Problem requirements:
Only an exact reprint of all the data is acceptable.
------------------------------------------------------------
Lemma mapM_new_Chats {A B} (init : A → nat → B) (l : list A) w :
  Chats (mapM (λ x, new (init x)) l w).2 = Chats w.
Proof.
  revert w. induction l as [|x l IH]; intros w; [done|].
  cbn [mapM]. unfold bind, new at 1. fold (@new B).
  specialize (IH (set_next_oid S w)).
  by destruct (mapM _ l (set_next_oid S w)) as [[ys|e] w1].
Qed.

(** What one call of [rooms] does. *)
Lemma rooms_spec (self : t) (w : World) :
  ∃ rs w',
    rooms self w = (Ret rs, w')
    ∧ SkypeChatroom.chat <$> rs = Chats w
    ∧ Forall (λ r, SkypeChatroom._bot r = TheBackend) rs
    ∧ room_oids rs = seq (next_oid w) (length (Chats w))
    ∧ trace w' = trace w ++ [GetChats]
    ∧ Chats w' = Chats w
    ∧ next_oid w' = next_oid w + length (Chats w).
Proof.
  unfold rooms, bind, query.
  pose proof (mapM_new_Chats (λ c o, SkypeChatroom.__init__ o c TheBackend)
                (Chats w) (record GetChats w)) as Hch.
  destruct (mapM_new (λ c o, SkypeChatroom.__init__ o c TheBackend)
              (Chats w) (record GetChats w))
    as (w1 & Hrun & Ht & _ & _ & _ & Hn).
  cbv beta in Hch, Hrun. rewrite Hrun in Hch.
  change (next_oid (record GetChats w)) with (next_oid w) in *.
  eexists _, w1. split; [exact Hrun|]. split; [|split; [|split]].
  - apply list_eq. intros i. rewrite list_lookup_fmap, list_lookup_imap.
    by destruct (Chats w !! i).
  - apply Forall_lookup. intros i r. rewrite list_lookup_imap.
    destruct (Chats w !! i); cbn; [|done]. by intros [= <-].
  - rewrite <- imap_seq_oids. unfold room_oids.
    apply list_eq. intros i.
    rewrite list_lookup_fmap, !list_lookup_imap.
    by destruct (Chats w !! i).
  - done.
Qed.

(** X8: [rooms] wraps every chat of the client's list, in the order of
    the list, each in a new object: the identities within one call are
    pairwise different, and a second call in the resulting world gives
    objects for the same chats, none of which is an object of the first
    call. *)
Theorem rooms_fresh_each_time (self : t) (w : World) :
  ∃ rs w' rs' w'',
    rooms self w = (Ret rs, w')
    ∧ SkypeChatroom.chat <$> rs = Chats w
    ∧ Forall (λ r, SkypeChatroom._bot r = TheBackend) rs
    ∧ NoDup (room_oids rs)
    ∧ emitted w w' = [GetChats]
    ∧ rooms self w' = (Ret rs', w'')
    ∧ SkypeChatroom.chat <$> rs' = SkypeChatroom.chat <$> rs
    ∧ (∀ o, o ∈ room_oids rs → o ∉ room_oids rs').
Proof.
  destruct (rooms_spec self w)
    as (rs & w' & Hrun & Hch & Hbot & Hoids & Ht & Hsame & Hn).
  destruct (rooms_spec self w')
    as (rs' & w'' & Hrun' & Hch' & _ & Hoids' & _).
  exists rs, w', rs', w''. repeat split; try done.
  - rewrite Hoids. apply NoDup_seq.
  - by apply emitted_app.
  - by rewrite Hch', Hch.
  - intros o. rewrite Hoids, Hoids', Hn, Hsame.
    rewrite !elem_of_seq. lia.
Qed.

Lemma occupants_full_spec (self : SkypeChatroom.t) (w : World) :
  ∃ occs w',
    SkypeChatroomMethods.occupants self w = (Ret occs, w')
    ∧ SkypeChatroomOccupant.user <$> occs
      = chat.Members (chat_state w (SkypeChatroom._chat self))
    ∧ occupant_oids occs
      = seq (next_oid w)
          (length (chat.Members (chat_state w (SkypeChatroom._chat self))))
    ∧ Forall (λ o, SkypeUser._bot (SkypeChatroomOccupant.base o)
                   = TheObject (SkypeUser.oid (SkypeChatroomOccupant.base o)))
        occs
    ∧ trace w' = trace w ∧ chat_state w' = chat_state w
    ∧ next_oid w'
      = next_oid w
        + length (chat.Members (chat_state w (SkypeChatroom._chat self))).
Proof.
  unfold SkypeChatroomMethods.occupants, bind, gets.
  set (members := chat.Members (chat_state w (SkypeChatroom._chat self))).
  destruct (mapM_new
              (λ member o,
                 SkypeChatroomOccupant.__init__ o member self
                   (SkypeChatroom._bot self))
              members w) as (w' & Hm & Ht & Hc & _ & _ & Hn).
  eexists _, w'. split; [exact Hm|]. split; [|split; [|split]].
  - apply list_eq. intros i. rewrite list_lookup_fmap, list_lookup_imap.
    by destruct (members !! i).
  - rewrite <- imap_seq_oids. unfold occupant_oids.
    apply list_eq. intros i.
    rewrite list_lookup_fmap, !list_lookup_imap.
    by destruct (members !! i).
  - apply Forall_lookup. intros i o. rewrite list_lookup_imap.
    destruct (members !! i); cbn; [|done]. by intros [= <-].
  - done.
Qed.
------------------------------------------------------------
Response box:
Lemma mapM_new_Chats {A B} (init : A → nat → B) (l : list A) w :
  Chats (mapM (λ x, new (init x)) l w).2 = Chats w.
Proof.
  revert w. induction l as [|x l IH]; intros w; [done|].
  cbn [mapM]. unfold bind, new at 1. fold (@new B).
  specialize (IH (set_next_oid S w)).
  by destruct (mapM _ l (set_next_oid S w)) as [[ys|e] w1].
Qed.

(** What one call of [rooms] does. *)
Lemma rooms_spec (self : t) (w : World) :
  ∃ rs w',
    rooms self w = (Ret rs, w')
    ∧ SkypeChatroom.chat <$> rs = Chats w
    ∧ Forall (λ r, SkypeChatroom._bot r = TheBackend) rs
    ∧ room_oids rs = seq (next_oid w) (length (Chats w))
    ∧ trace w' = trace w ++ [GetChats]
    ∧ Chats w' = Chats w
    ∧ next_oid w' = next_oid w + length (Chats w).
Proof.
  unfold rooms, bind, query.
  pose proof (mapM_new_Chats (λ c o, SkypeChatroom.__init__ o c TheBackend)
                (Chats w) (record GetChats w)) as Hch.
  destruct (mapM_new (λ c o, SkypeChatroom.__init__ o c TheBackend)
              (Chats w) (record GetChats w))
    as (w1 & Hrun & Ht & _ & _ & _ & Hn).
  cbv beta in Hch, Hrun. rewrite Hrun in Hch.
  change (next_oid (record GetChats w)) with (next_oid w) in *.
  eexists _, w1. split; [exact Hrun|]. split; [|split; [|split]].
  - apply list_eq. intros i. rewrite list_lookup_fmap, list_lookup_imap.
    by destruct (Chats w !! i).
  - apply Forall_lookup. intros i r. rewrite list_lookup_imap.
    destruct (Chats w !! i); cbn; [|done]. by intros [= <-].
  - rewrite <- imap_seq_oids. unfold room_oids.
    apply list_eq. intros i.
    rewrite list_lookup_fmap, !list_lookup_imap.
    by destruct (Chats w !! i).
  - done.
Qed.

(** X8: [rooms] wraps every chat of the client's list, in the order of
    the list, each in a new object: the identities within one call are
    pairwise different, and a second call in the resulting world gives
    objects for the same chats, none of which is an object of the first
    call. *)
Theorem rooms_fresh_each_time (self : t) (w : World) :
  ∃ rs w' rs' w'',
    rooms self w = (Ret rs, w')
    ∧ SkypeChatroom.chat <$> rs = Chats w
    ∧ Forall (λ r, SkypeChatroom._bot r = TheBackend) rs
    ∧ NoDup (room_oids rs)
    ∧ emitted w w' = [GetChats]
    ∧ rooms self w' = (Ret rs', w'')
    ∧ SkypeChatroom.chat <$> rs' = SkypeChatroom.chat <$> rs
    ∧ (∀ o, o ∈ room_oids rs → o ∉ room_oids rs').
Proof.
  destruct (rooms_spec self w)
    as (rs & w' & Hrun & Hch & Hbot & Hoids & Ht & Hsame & Hn).
  destruct (rooms_spec self w')
    as (rs' & w'' & Hrun' & Hch' & _ & Hoids' & _).
  exists rs, w', rs', w''. repeat split; try done.
  - rewrite Hoids. apply NoDup_seq.
  - by apply emitted_app.
  - by rewrite Hch', Hch.
  - intros o. rewrite Hoids, Hoids', Hn, Hsame.
    rewrite !elem_of_seq. lia.
Qed.

Lemma occupants_full_spec (self : SkypeChatroom.t) (w : World) :
  ∃ occs w',
    SkypeChatroomMethods.occupants self w = (Ret occs, w')
    ∧ SkypeChatroomOccupant.user <$> occs
      = chat.Members (chat_state w (SkypeChatroom._chat self))
    ∧ occupant_oids occs
      = seq (next_oid w)
          (length (chat.Members (chat_state w (SkypeChatroom._chat self))))
    ∧ Forall (λ o, SkypeUser._bot (SkypeChatroomOccupant.base o)
                   = TheObject (SkypeUser.oid (SkypeChatroomOccupant.base o)))
        occs
    ∧ trace w' = trace w ∧ chat_state w' = chat_state w
    ∧ next_oid w'
      = next_oid w
        + length (chat.Members (chat_state w (SkypeChatroom._chat self))).
Proof.
  unfold SkypeChatroomMethods.occupants, bind, gets.
  set (members := chat.Members (chat_state w (SkypeChatroom._chat self))).
  destruct (mapM_new
              (λ member o,
                 SkypeChatroomOccupant.__init__ o member self
                   (SkypeChatroom._bot self))
              members w) as (w' & Hm & Ht & Hc & _ & _ & Hn).
  eexists _, w'. split; [exact Hm|]. split; [|split; [|split]].
  - apply list_eq. intros i. rewrite list_lookup_fmap, list_lookup_imap.
    by destruct (members !! i).
  - rewrite <- imap_seq_oids. unfold occupant_oids.
    apply list_eq. intros i.
    rewrite list_lookup_fmap, !list_lookup_imap.
    by destruct (members !! i).
  - apply Forall_lookup. intros i o. rewrite list_lookup_imap.
    destruct (members !! i); cbn; [|done]. by intros [= <-].
  - done.
Qed.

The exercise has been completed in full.